Si è scoperto anche che le 62 specie animali studiate, diventando più notturne, non cercano solo di evitare i cacciatori e gli automobilisti, per loro pericolosi, ma anche i semplici escursionisti: sembra che temano tutti gli esseri umani. Esemplari delle stesse specie che vivono in ambienti più selvaggi non hanno invece cambiato le loro abitudini giornaliere, come nel caso delle antilopi della Tanzania. Non si può escludere però che ci siano altri fattori in gioco oltre alla paura: ad esempio l’inquinamento luminoso potrebbe aver cambiato il rapporto degli animali con le ore notturne.
Evitare le persone può favorire gli animali nel breve periodo, ma non si possono escludere conseguenze di lungo periodo, alcune delle quali potrebbero avere un grosso impatto sugli ecosistemi dove vivono questi animali. Le loro popolazioni potrebbero ridursi perché cercare cibo di notte è diverso rispetto a farlo di giorno, e perché nel buio non sono altrettanto capaci di spostarsi, trovare acqua e cibo e difendersi. Inoltre, come nel caso delle antilopi del parco di Ruaha, evitare le persone potrebbe renderli più vulnerabili ai predatori notturni – e quindi più abituati al buio di loro. Nel caso degli carnivori, poi, potrebbero esserci delle conseguenze sugli animali di cui si cibano: ad esempio, in California le nuove abitudini dei coyote vanno a vantaggio di molte specie diurne, come gli scoiattoli e gli uccelli, e a scapito di specie notturne, come i topi, i ratti e i conigli. L’intera catena alimentare potrebbe esserne alterata.

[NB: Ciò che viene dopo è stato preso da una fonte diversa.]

(** The sample result, rendered: three markers' worth of calls, the line to
    Landfill A and the popup at the midpoint. *)
Example onLoad_sector5 :
  fst (onLoad Samples.flat_distance
              (mkProps Samples.sector5 [Samples.landfill_A; Samples.landfill_B]) [])
  = [ AddControl "top-right";
      AddMarker None (76.78, 30.74)%float (H3 "Landfill A");
      AddMarker None (76.90, 30.80)%float (H3 "Landfill B");
      AddMarker (Some "#FF0000") (76.77, 30.73)%float (H3 "Sector 5");
      AddSource "shortest-path" [(76.77, 30.73)%float; (76.78, 30.74)%float];
      AddLayer "shortest-path" "shortest-path" shortest_path_paint;
      AddPopup ((76.77 + 76.78) / 2, (30.73 + 30.74) / 2)%float
               (H3ShortestDistance
                  (Samples.flat_distance (76.77, 30.73)%float (76.78, 30.74)%float)) ].
Proof. vm_compute. reflexivity. Qed.

(** C4, as stated, fails: with no landfills the search raises nothing and
    ends with an undefined landfill at distance [Infinity], whatever the
    distance function; the exception that then stops the listener is the
    [TypeError] of reading that landfill, not an EmptyCandidateSet error. *)
Lemma findNearest_empty_is_silent :
  (forall distance : LngLat -> LngLat -> float,
      findNearest distance Samples.sector5 [] = mkNearest infinity None) /\
  (forall distance : LngLat -> LngLat -> float,
      snd (onLoad distance (mkProps Samples.sector5 []) []) = inr TypeError_lon) /\
  error_name TypeError_lon <> "EmptyCandidateSet".
Proof.
  split; [ reflexivity | split ].
  - intros distance. rewrite onLoad_calls. reflexivity.
  - discriminate.
Qed.

(** C4, amended. With no landfills the search computes no distance and
    raises nothing: it ends with [shortestDistance] at [Infinity] and
    [nearestLandfill] undefined.  The listener has by then added the
    control and the marker of the state centre; reading the longitude of the
    undefined landfill for the line then throws a [TypeError], and neither
    line nor popup is added. *)
Theorem findNearest_empty
    (distance : LngLat -> LngLat -> float) (sc : StateCoordinates)
    (done : list Instruction) :
  findNearest distance sc [] = mkNearest infinity None /\
  onLoad distance (mkProps sc []) done
  = ((done ++ [ AddControl "top-right";
                AddMarker (Some "#FF0000") (statePoint sc) (H3 (stateName sc)) ])%list,
     inr TypeError_lon).
Proof.
  split; [ reflexivity | ].
  rewrite onLoad_calls. reflexivity.
Qed.

(** With a single landfill the line ends at that landfill, whatever the
    distance function. *)
Lemma route_end_single distance sc l :
  route_end (fst (onLoad distance (mkProps sc [l]) [])) = Some (landfillPoint l).
Proof.
  rewrite onLoad_calls. cbv zeta. unfold findNearest, visit. simpl.
  destruct (PrimFloat.ltb _ infinity); reflexivity.
Qed.

(** C8, as stated, fails: the map was created for a result with Landfill A
    and has loaded; when the component is then rendered with a result whose
    only landfill is Landfill B, the line shown still ends at Landfill A,
    whereas a map created for the new result shows the line to Landfill B. *)
Lemma route_not_recomputed :
  (forall distance : LngLat -> LngLat -> float,
      route_end (shown (run distance [Render Samples.first_props; Load;
                                      Render Samples.second_props] mount))
      = Some (landfillPoint Samples.landfill_A)) /\
  (forall distance : LngLat -> LngLat -> float,
      route_end (shown (run distance [Render Samples.second_props; Load] mount))
      = Some (landfillPoint Samples.landfill_B)) /\
  landfillPoint Samples.landfill_A <> landfillPoint Samples.landfill_B.
Proof.
  split; [ | split ].
  - intros distance.
    change (run distance [Render Samples.first_props; Load;
                          Render Samples.second_props] mount)
      with (run distance [Load; Render Samples.second_props]
                (created Samples.first_props)).
    rewrite run_created. cbn [existsb is_load orb].
    rewrite load_created. apply route_end_single.
  - intros distance.
    change (run distance [Render Samples.second_props; Load] mount)
      with (load distance (created Samples.second_props)).
    rewrite load_created. apply route_end_single.
  - discriminate.
Qed.

(** C8, amended. The nearest landfill and the route are computed once per
    mounted component, from the props of the render that created the map:
    after that render, whatever is rendered later and with whatever props,
    the map shows nothing until it has loaded and, from then on, exactly the
    calls of the listener for those first props. *)
Theorem shown_from_first_render
    (distance : LngLat -> LngLat -> float) (p : MapComponentProps)
    (es : list MapEvent) :
  shown (run distance (Render p :: es) mount)
  = if existsb is_load es then fst (onLoad distance p []) else [].
Proof.
  change (run distance (Render p :: es) mount) with (run distance es (created p)).
  rewrite run_created.
  destruct (existsb is_load es); [ apply load_created | reflexivity ].
Qed.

Chris Carbone dell’istituto di zoologia della Zoological Society di Londra ha commentato sul Guardian i risultati dello studio con stupore: «Siamo abituati a considerare l’impatto delle persone sull’ambiente in termini di perdita di habitat o dello spazio necessario per le specie che si spostano molto, ma qui si parla del tempo». Kaitlyn Gaynor, collaboratrice di Brashares e prima firmataria dello studio di Science, ha spiegato che per ridurre il fenomeno bisognerebbe preservare zone selvatiche completamente libere da attività umane, almeno per le specie più a rischio d’estinzione. Nei casi in cui questo fosse impossibile, si dovrebbero vietare alcune attività umane in certi orari del giorno.
Nel 2017, per via di un altro studio, si era tornati a parlare di una vecchia ipotesi secondo la quale in origine tutti i mammiferi erano animali notturni. È la cosiddetta ipotesi del “collo di bottiglia notturno”, secondo cui i mammiferi sarebbero potuti sopravvivere in un mondo dominato dai dinosauri (rettili, dunque animali a sangue freddo e per questo diurni) solo mantenendo abitudini notturne, in modo da incrociare più di rado i propri predatori. Lo studio del 2017 fornì nuove prove a sostegno di questa ipotesi (fondamentalmente le caratteristiche di occhi e naso della maggior parte dei mammiferi, molto adatti alla vita al buio) e dell’idea che solo con l’estinzione dei dinosauri i mammiferi abbiano cominciato a vivere di giorno. Secondo questa teoria, quindi, sarebbe in corso un fenomeno simile, ma con gli umani al posto dei dinosauri.